Più plausibile una parentela con l’Anathelicon moschaton greco, probabilmente importato in Italia durante il periodo delle Crociate: nel 1204 Venezia si era impadronita di Creta e di altre isole greche, dove si producevano vini aromatici e liquorosi, che cercò di riprodurre sul suolo natio. Nell’etimologia più verosimile, proveniente dalla parola latina muscus, “muschio”, è scritta l’irresistibile lingua aromatica di quest’uva. Si comincia a parlare di moscato nei primi anni del xiv secolo, e proprio in Piemonte. La sua piena affermazione arriverà solo un paio di secoli dopo con la decisione del duca Emanuele Filiberto di Savoia di limitare le importazioni per favorire le produzioni locali.

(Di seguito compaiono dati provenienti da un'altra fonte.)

(** The first loop: a pick for each thread, and the greatest of them. *)
Fixpoint core_pick_max (cpus : list Z) (fi_before : bool) (max : option tid) : M (option tid) :=
  match cpus with
  | [] => mret max
  | i :: cpus' =>
      p ← pick_task i;
      r ← cpu_rq i;
      upd_core i (λ k, k <| core_pick := Some p |> <| core_dl_server := rq_dl_server r |>);;
      t ← task p;
      higher ← match max with
               | None => mret true
               | Some m => tm ← task m; mret (core_prio_less fi_before tm t)
               end;
      core_pick_max cpus' fi_before (if higher : bool then Some p else max)
  end.

(** The second loop: a task that matches the cookie, or idle; counts the threads that
    are not idle. *)
Fixpoint core_pick_match (c : Z) (cpus : list Z) (cookie : Z) (fi_before : bool) (occ : Z) : M Z :=
  match cpus with
  | [] => mret occ
  | i :: cpus' =>
      r ← cpu_rq i;
      p ← deref (core_pick (core_data r));
      same ← cookie_equals p cookie;
      p ← (if same : bool then mret p else
           found ← (if cookie =? 0 then mret None else sched_core_find i cookie);
           match found with
           | Some p => mret p
           | None =>
               f ← call_null (op_pick_task (class_ops idle_sched_class));
               q ← f i;
               deref q
           end);
      upd_core i (λ k, k <| core_pick := Some p |> <| core_dl_server := None |>);;
      r ← cpu_rq i;
      if bool_decide (p = idle r) then
        when (negb (nr_running r =? 0))
          (upd_leader c (λ k, k <| core_forceidle_count ::= λ n, u32 (n + 1) |>);;
           when (negb fi_before) (upd_leader c (λ k, k <| core_forceidle_seq ::= λ n, u32 (n + 1) |>)));;
        core_pick_match c cpus' cookie fi_before occ
      else core_pick_match c cpus' cookie fi_before (occ + 1)
  end.

(** The third loop: the siblings that run something else are made to reschedule. *)
Fixpoint core_resched (c : Z) (cpus : list Z) (fi_before : bool) (occ : Z) : M unit :=
  match cpus with
  | [] => skip
  | i :: cpus' =>
      r ← cpu_rq i;
      match core_pick (core_data r) with
      | None => skip
      | Some p =>
          k ← core_leader c;
          let fi := negb (core_forceidle_count k =? 0) in
          when (negb (fi_before && fi)) (task_vruntime_update i p fi);;
          upd_task p (λ t, t <| core_occupation := occ |>);;
          if (i =? c) || bool_decide (curr r = p)
          then upd_core i (λ k, k <| core_pick := None |> <| core_dl_server := None |>)
          else resched_curr i
      end;;
      core_resched c cpus' fi_before occ
  end.

Definition queue_core_balance (c : Z) : M unit :=
  r ← cpu_rq c;
  enabled ← sched_core_enabled r;
  if negb enabled then skip else
  k ← core_leader c;
  if rq_core_cookie k =? 0 then skip else
  if nr_running r =? 0 then skip else
  queue_balance_callback c (core_balance_head c) sched_core_balance_fn.

(** From [out_set_next]. *)
Definition core_set_next (c : Z) (prev next : tid) : M tid :=
  put_prev_set_next_task c prev next;;
  k ← core_leader c;
  r ← cpu_rq c;
  when (negb (core_forceidle_count k =? 0) && bool_decide (next = idle r)) (queue_core_balance c);;
  mret next.
Lemma sched_core_next_loop_spec s c tree cookie l1 p l2 fuel :
  core_tree_ok s c tree → inorder tree = l1 ++ p :: l2 → cookie_of s p = cookie → (length l2 < fuel)%nat →
  sched_core_next_loop fuel tree c p cookie s = Ok (head (filter (eligible s c cookie) l2), s).
Proof.
  intros Hok. revert l1 p l2. induction fuel as [|fuel IH]; intros l1 p l2 Hl Hp Hlt; [lia|].
  pose proof (ct_nodup _ _ _ Hok) as Hnd. pose proof (ct_sorted _ _ _ Hok) as Hs. rewrite Hl in Hnd, Hs.
  cbn [sched_core_next_loop]. rewrite rb_next_inorder by (rewrite Hl; set_solver || done).
  apply NoDup_app in Hnd as (_&Hnin&Hnd). apply NoDup_cons in Hnd as [Hp2 Hnd2]. rewrite Hl, next_of_app by set_solver.
  destruct l2 as [|p2 l2]; cbn [head]; [done|].
  destruct (ct_task _ _ _ Hok p2) as (t2&Ht2&_); [rewrite Hl; set_solver|].
  apply StronglySorted_app in Hs as (_&_&[Hle Hs2]%StronglySorted_cons).
  unfold mbind, M_bind, task. rewrite Ht2.
  assert (cookie_of s p2 = core_cookie t2) as Hc2 by (unfold cookie_of; by rewrite Ht2).
  assert (throttled_on s c p2 = sched_task_is_throttled t2 c) as Hth by (unfold throttled_on; by rewrite Ht2).
  rewrite filter_cons. destruct (Z.eqb_spec (core_cookie t2) cookie) as [Heq|Hne]; cbn [negb].
  - destruct (sched_task_is_throttled t2 c).
    + rewrite decide_False by (intros [_ ?]; congruence).
      apply (IH (l1 ++ [p])); [by rewrite <-app_assoc|congruence|cbn in Hlt; lia].
    + rewrite decide_True by (split; congruence). done.
  - rewrite decide_False by (intros [? _]; congruence).
    replace (filter (eligible s c cookie) l2) with ([] : list nat); [done|]. symmetry. apply filter_none.
    apply StronglySorted_cons in Hs2 as [Hle2 _]. rewrite Forall_forall in Hle, Hle2 |- *. intros q Hq [Hcq _].
    specialize (Hle p2 ltac:(set_solver)). specialize (Hle2 q Hq). cbn in *. lia.
Qed.

Lemma head_filter {A} (P : A → Prop) `{!∀ x, Decision (P x)} (l : list A) x :
  head (filter P l) = Some x → ∃ l1 l2, l = l1 ++ x :: l2 ∧ Forall (λ y, ¬ P y) l1 ∧ P x.
Proof.
  induction l as [|y l IH]; [done|]. rewrite filter_cons. case_decide as Hy; cbn.
  - intros [= ->]. by exists [], l.
  - intros Hx. destruct (IH Hx) as (l1&l2&->&Hl1&Hp). exists (y :: l1), l2. by split_and!; [|constructor|].
Qed.
Lemma filter_after {A} (P : A → Prop) `{!∀ x, Decision (P x)} (l1 l2 : list A) :
  Forall (λ y, ¬ P y) l1 → filter P (l1 ++ l2) = filter P l2.
Proof. intros Hl. by rewrite filter_app, filter_none. Qed.
(** A class picks a task of the CPU and leaves the data of core scheduling alone, in
    states that satisfy the invariant [J] of the classes; the idle class picks the idle
    task.  [J] is not about the data of core scheduling. *)
Record picks_ok (J : kstate → Prop) : Prop := {
  pk_class cl : cl ∈ for_each_active_class → ∃ f, op_pick_task (class_ops cl) = Some f ∧
    ∀ i s, J s → is_Some (k_rqs s !! i) → wp (f i) s (λ res s', J s' ∧ core_quiet s s' ∧
      ∀ q, res = Some q → ∃ t, k_tasks s' !! q = Some t ∧ cpu t = i);
  pk_idle_active : idle_sched_class ∈ for_each_active_class;
  pk_idle : ∃ f, op_pick_task (class_ops idle_sched_class) = Some f ∧
    ∀ i s r, k_rqs s !! i = Some r → f i s = Ok (Some (idle r), s);
  pk_core s c r f : J s → k_rqs s !! c = Some r → J (s <| k_rqs := <[c := r <| core_data ::= f |>]> (k_rqs s) |>);
  pk_dl s c r : J s → k_rqs s !! c = Some r → J (s <| k_rqs := <[c := r <| rq_dl_server := None |>]> (k_rqs s) |>);
}.
Definition vruntime_quiet : Prop := ∀ i p b s,
  is_Some (k_tasks s !! p) → is_Some (k_rqs s !! i) → wp (task_vruntime_update i p b) s (λ _ s', core_quiet s s').

Context (J : kstate → Prop) (HJ : picks_ok J).

Lemma wp_pick_classes s i classes Q :
  J s → is_Some (k_rqs s !! i) → (∀ cl, cl ∈ classes → cl ∈ for_each_active_class) → idle_sched_class ∈ classes →
  (∀ p s' t, J s' → core_quiet s s' → k_tasks s' !! p = Some t → cpu t = i → Q p s') →
  wp (pick_task_classes i classes) s Q.
Proof.
  revert s Q. induction classes as [|cl classes IH]; intros s Q Hj Hr Hact Hidle HQ; [set_solver|]. cbn.
  destruct (pk_class _ HJ cl) as (f&Hf&Hpk); [set_solver|]. rewrite Hf. apply wp_bind, wp_call_null, wp_bind.
  destruct (decide (cl = idle_sched_class)) as [->|Hne].
  - destruct (pk_idle _ HJ) as (f'&Hf'&Hid). rewrite Hf in Hf'. injection Hf' as <-. destruct Hr as [r Hr].
    specialize (Hpk i s Hj (ex_intro _ r Hr)). unfold wp in *. rewrite (Hid i s r Hr) in *.
    destruct Hpk as (?&?&Hp). destruct (Hp _ eq_refl) as (t&?&?). by eapply HQ.
  - eapply wp_mono; [by apply Hpk|]. intros [q|] s1 (Hj1&Hq1&Hp).
    + apply wp_ret. destruct (Hp q eq_refl) as (t&?&?). by eapply HQ.
    + apply IH; [done| |set_solver|set_solver|].
      * destruct Hr as [r Hr]. destruct (core_frame_rq _ _ _ _ (proj1 Hq1) Hr) as (r'&?&_). eauto.
      * intros p s2 t Hj2 Hq2. apply HQ; [done|]. by eapply core_quiet_trans.
Qed.

Lemma wp_pick_task s i Q :
  J s → is_Some (k_rqs s !! i) →
  (∀ p s' t, J s' → core_quiet s s' → k_tasks s' !! p = Some t → cpu t = i → Q p s') →
  wp (pick_task i) s Q.
Proof.
  intros Hj [r Hr] HQ. unfold pick_task. apply wp_bind. eapply wp_upd_rq; [done|].
  set (s1 := s <| k_rqs := _ |>). assert (core_quiet s s1) as Hq1.
  { split; [split; [done| |done]|]; intros c; unfold view_rq, core_at; cbn;
      (destruct (decide (c = i)) as [->|]; [by rewrite lookup_insert_eq, Hr|by rewrite lookup_insert_ne]). }
  apply wp_pick_classes; [by apply pk_dl|cbn; rewrite lookup_insert_eq; eauto|done|apply HJ|].
  intros p s2 t Hj2 Hq2. apply HQ; [done|by eapply core_quiet_trans].
Qed.

(** * The first loop *)

Definition picked s i : Prop := ∃ p t, pick_at s i = Some p ∧ k_tasks s !! p = Some t ∧ cpu t = i.

Lemma picked_frame s s' i : core_frame s s' → pick_at s' i = pick_at s i → picked s i → picked s' i.
Proof.
  intros Hf Hp (p&t&Hpk&Ht&Hc). destruct (core_frame_task _ _ _ _ Hf Ht) as (t'&Ht'&Hc'&_). exists p, t'.
  split_and!; [congruence|done|congruence].
Qed.
Lemma quiet_pick s s' i : core_quiet s s' → pick_at s' i = pick_at s i.
Proof. intros [_ H]. unfold pick_at. by rewrite H. Qed.
Lemma pick_at_upd s c r f i :
  k_rqs s !! c = Some r →
  pick_at (s <| k_rqs := <[c := r <| core_data ::= f |>]> (k_rqs s) |>) i =
  if decide (i = c) then core_pick (f (core_data r)) else pick_at s i.
Proof. intros Hr. unfold pick_at. rewrite core_at_upd by done. by case_decide. Qed.

Lemma wp_core_pick_max cpus fi max s Q :
  J s → NoDup cpus → (∀ i, i ∈ cpus → is_Some (k_rqs s !! i)) → (∀ m, max = Some m → is_Some (k_tasks s !! m)) →
  cpus ≠ [] ∨ max ≠ None →
  (∀ m s', J s' → select_frame s s' → (∀ i, i ∈ cpus → picked s' i) → (∀ i, i ∉ cpus → pick_at s' i = pick_at s i) →
     is_Some (k_tasks s' !! m) → Q (Some m) s') →
  wp (core_pick_max cpus fi max) s Q.
Proof.
  revert max s Q. induction cpus as [|i cpus IH]; intros max s Q Hj Hnd Hrq Hmax Hne HQ; cbn [core_pick_max].
  { apply wp_ret. destruct max as [m|]; [|naive_solver]. apply HQ; [done|done|set_solver|done|by apply Hmax]. }
  apply NoDup_cons in Hnd as [Hi Hnd]. apply wp_bind, wp_pick_task; [done|apply Hrq; set_solver|].
  intros p s1 t Hj1 Hq1 Ht Hc. destruct (Hrq i) as [r Hr]; [set_solver|].
  destruct (core_frame_rq _ _ _ _ (proj1 Hq1) Hr) as (r1&Hr1&_). apply wp_bind. eapply wp_rq; [done|].
  apply wp_bind. eapply wp_upd_core; [done|]. set (s2 := s1 <| k_rqs := _ |>).
  assert (select_frame s1 s2) as Hf2 by by apply select_frame_upd. assert (select_frame s s2) as Hf by (etrans; [by apply quiet_select|done]).
  assert (picked s2 i) as Hpi.
  { exists p, t. split_and!; [|done|done]. unfold s2. by rewrite pick_at_upd, decide_True. }
  assert (J s2) as Hj2 by by eapply pk_core.
  assert (∀ m, (Some m = Some p ∨ max = Some m) → is_Some (k_tasks s2 !! m)) as Hex.
  { intros m [[= ->]|Hm]; [by eexists|]. destruct (Hmax m Hm) as [tm Htm].
    destruct (core_frame_task _ _ _ _ Hf Htm) as (tm'&?&_). eauto. }
  apply wp_bind. eapply wp_task; [done|]. apply wp_bind, (wp_mono _ _ (λ b s', s' = s2 ∧ (max = None → b = true))).
  { destruct max as [m|]; [|done]. destruct (Hex m) as [tm Htm]; [auto|]. apply wp_bind. by eapply wp_task. }
  intros higher ? [-> Hhi]. apply IH; [done|done| | | |].
  - intros j Hj'. destruct (Hrq j) as [rj Hrj]; [set_solver|]. destruct (core_frame_rq _ _ _ _ Hf Hrj) as (?&?&_). eauto.
  - intros m Hm. apply Hex. destruct higher; auto.
  - right. destruct higher; [done|]. intros Hm. by specialize (Hhi Hm).
  - intros m s3 Hj3 Hf3 Hp3 Ho3 Hm3. apply HQ; [done|by etrans| | |done].
    + intros j [->|Hj']%elem_of_cons; [|by apply Hp3]. eapply picked_frame; [exact (slf_core _ _ Hf3)|by apply Ho3|done].
    + intros j Hj'. rewrite Ho3 by set_solver. unfold s2. rewrite pick_at_upd, decide_False by (done || set_solver).
      by apply quiet_pick.
Qed.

Nell’Ottocento il moscato bianco diventa uno dei protagonisti della viticoltura italiana. Lungo la Penisola si reincarna oggi in varie declinazioni, dalle montagne del Nord (lo Chambave Flétri valdostano) alle regioni del Sud (da Trani a Noto), che incontreremo nei prossimi capitoli. In Piemonte genera, tra gli altri, un vino fascinoso e inimitabile: il Moscato d’Asti.